Des UGC (Content) aux UGV (Video)
Et la Finlande, l’Irlande et les Pays-Bas d’enfoncer le clou : « Nous estimons que le manque de clarté, aggravé par l’absence d’analyses d’impact et de base factuelle solide, est susceptible de compromettre la sécurité juridique dont ont besoin les régulateurs et le secteur pour mettre en oeuvre les dispositions d’une manière claire, cohérente et effective et dont a besoin le secteur pour innover. Il peut également menacer la capacité des citoyens européens à exercer leurs droits fondamentaux, en particulier leur liberté d’expression ». La convergence entre la télévision et les services Internet a profondément révolutionné le monde de l’audiovisuel et les usages, tant dans la consommation de vidéos que dans leur production par les utilisateurs eux-mêmes. La génération « Millennials » est plus encline à partager des vidéos sur les médias sociaux et les plateformes numériques qu’à rester dans le salon à regarder les chaînes linéaires. Le phénomène des UGV, souvent pétris de liberté d’expression, change la donne.
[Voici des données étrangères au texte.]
Lemma resume_after_completion_witness :
  resume drained_waiting =
    (Ok tt,
     snd (stop true
            (mkState (with_playing false (self (woken drained_waiting)))
                     (ctx drained_waiting) false))) /\
  resume (snd (__after None midway)) =
    loop_pass (woken (snd (__after None midway))).
Proof.
  split.
  - refine (proj1 (proj1 (resume_after_completion drained_waiting
                            (Some (song 0)) eq_refl eq_refl) eq_refl)).
  - refine (proj2 (resume_after_completion (snd (__after None midway))
                     (Some (song 0)) eq_refl eq_refl) eq_refl).
Defined.

(** *** The gate *)

Lemma PlayingStatus_eqb_eq (a b : PlayingStatus) :
  PlayingStatus_eqb a b = true <-> a = b.
Proof.
  destruct a as [|j], b as [|k]; simpl; split; intros H;
    try discriminate; try reflexivity.
  - apply Nat.eqb_eq in H. now subst.
  - inversion H. apply Nat.eqb_refl.
Qed.

(** The caller of an idle engine whose voice state is there and names no
    channel is turned away with the message. *)
Lemma gate_rejects_channelless_caller :
  forall (c : Context) (mp : MusicPlayer) (voice : VoiceState.t),
    author_voice c = Some voice ->
    VoiceState.channel voice = None ->
    playing_status mp = NO ->
    check_conditions c mp =
      Ok (false, Some "You must be in a voice channel to use this command.").
Proof.
  intros c mp voice Hv Hc Hs. unfold check_conditions.
  rewrite Hv, Hc, Hs. reflexivity.
Qed.

(** A caller connected to no voice channel has no voice state at all, and
    then the gate raises whatever the status. *)
Lemma gate_raises_without_voice_state :
  forall (c : Context) (mp : MusicPlayer),
    author_voice c = None -> check_conditions c mp = Raise AttributeError.
Proof.
  intros c mp Hv. unfold check_conditions. rewrite Hv. reflexivity.
Qed.

(** C9, on the code.  The engine is idle and the caller is in no voice
    channel, so that [ctx.author.voice] is [None]: the gate raises
    [AttributeError] instead of returning the rejection. *)
Theorem gate_raises_for_caller_outside_voice :
  check_conditions lonely_ctx (mkMusicPlayer NO) = Raise AttributeError /\
  check_conditions lonely_ctx (mkMusicPlayer NO) <>
    Ok (false, Some "You must be in a voice channel to use this command.").
Proof. split; [reflexivity | discriminate]. Qed.

(** C10.  When the caller's voice state can be read, the status is not
    [PlayingStatus.NO] and no attached channel is recorded, the gate
    allows the call and carries no message, whatever channel the caller
    is in, none included. *)
Theorem gate_allows_active_unattached :
  forall (c : Context) (mp : MusicPlayer) (voice : VoiceState.t),
    author_voice c = Some voice ->
    playing_status mp <> NO ->
    attached_channel c = None ->
    check_conditions c mp = Ok (true, None).
Proof.
  intros c mp voice Hv Hs Ha. unfold check_conditions. rewrite Hv, Ha.
  destruct (PlayingStatus_eqb (playing_status mp) NO) eqn:E.
  - apply PlayingStatus_eqb_eq in E. contradiction.
  - simpl. rewrite orb_true_r. reflexivity.
Qed.

Lemma gate_allows_active_unattached_witness :
  check_conditions channelless_ctx (mkMusicPlayer (Active 1)) = Ok (true, None) /\
  check_conditions (mkContext (Some (VoiceState.mk (Some 3))) None [])
                   (mkMusicPlayer (Active 2)) = Ok (true, None).
Proof.
  split.
  - apply (gate_allows_active_unattached channelless_ctx
             (mkMusicPlayer (Active 1)) (VoiceState.mk None));
      [reflexivity | discriminate | reflexivity].
  - apply (gate_allows_active_unattached
             (mkContext (Some (VoiceState.mk (Some 3))) None [])
             (mkMusicPlayer (Active 2)) (VoiceState.mk (Some 3)));
      [reflexivity | discriminate | reflexivity].
Defined.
Des allures de régulation de l’Internet
La directive SMA n’a pas pour but, nous explique-t-on, de réguler les services de médias sociaux en tant que tels, mais elle devrait s’appliquer à ces services « si la fourniture de programmes et de vidéos créées par l’utilisateur en constitue une fonctionnalité essentielle ». Or le législateur européen a considéré que la fourniture
de programmes et des UGV – ces vidéos créées par l’utilisateur – constitue une fonctionnalité essentielle d’un service de médias sociaux « si le contenu audiovisuel n’est pas simplement accessoire ou ne constitue pas une partie mineure des activités de ce service de médias sociaux » (5).
Mais le diable est dans les détails : lorsqu’une partie dissociable d’un service constitue un service de plateformes de partage de vidéos au sens de la directive SMA, seule cette partie « devrait » être concernée par la réglementation audiovisuelle et uniquement pour ce qui est des programmes et des vidéos créées par l’utilisateur.
« Les clips vidéo incorporés dans le contenu éditorial des versions électroniques de journaux et de magazines, et les images animées, au format GIF notamment, ne devraient pas être couverts (…).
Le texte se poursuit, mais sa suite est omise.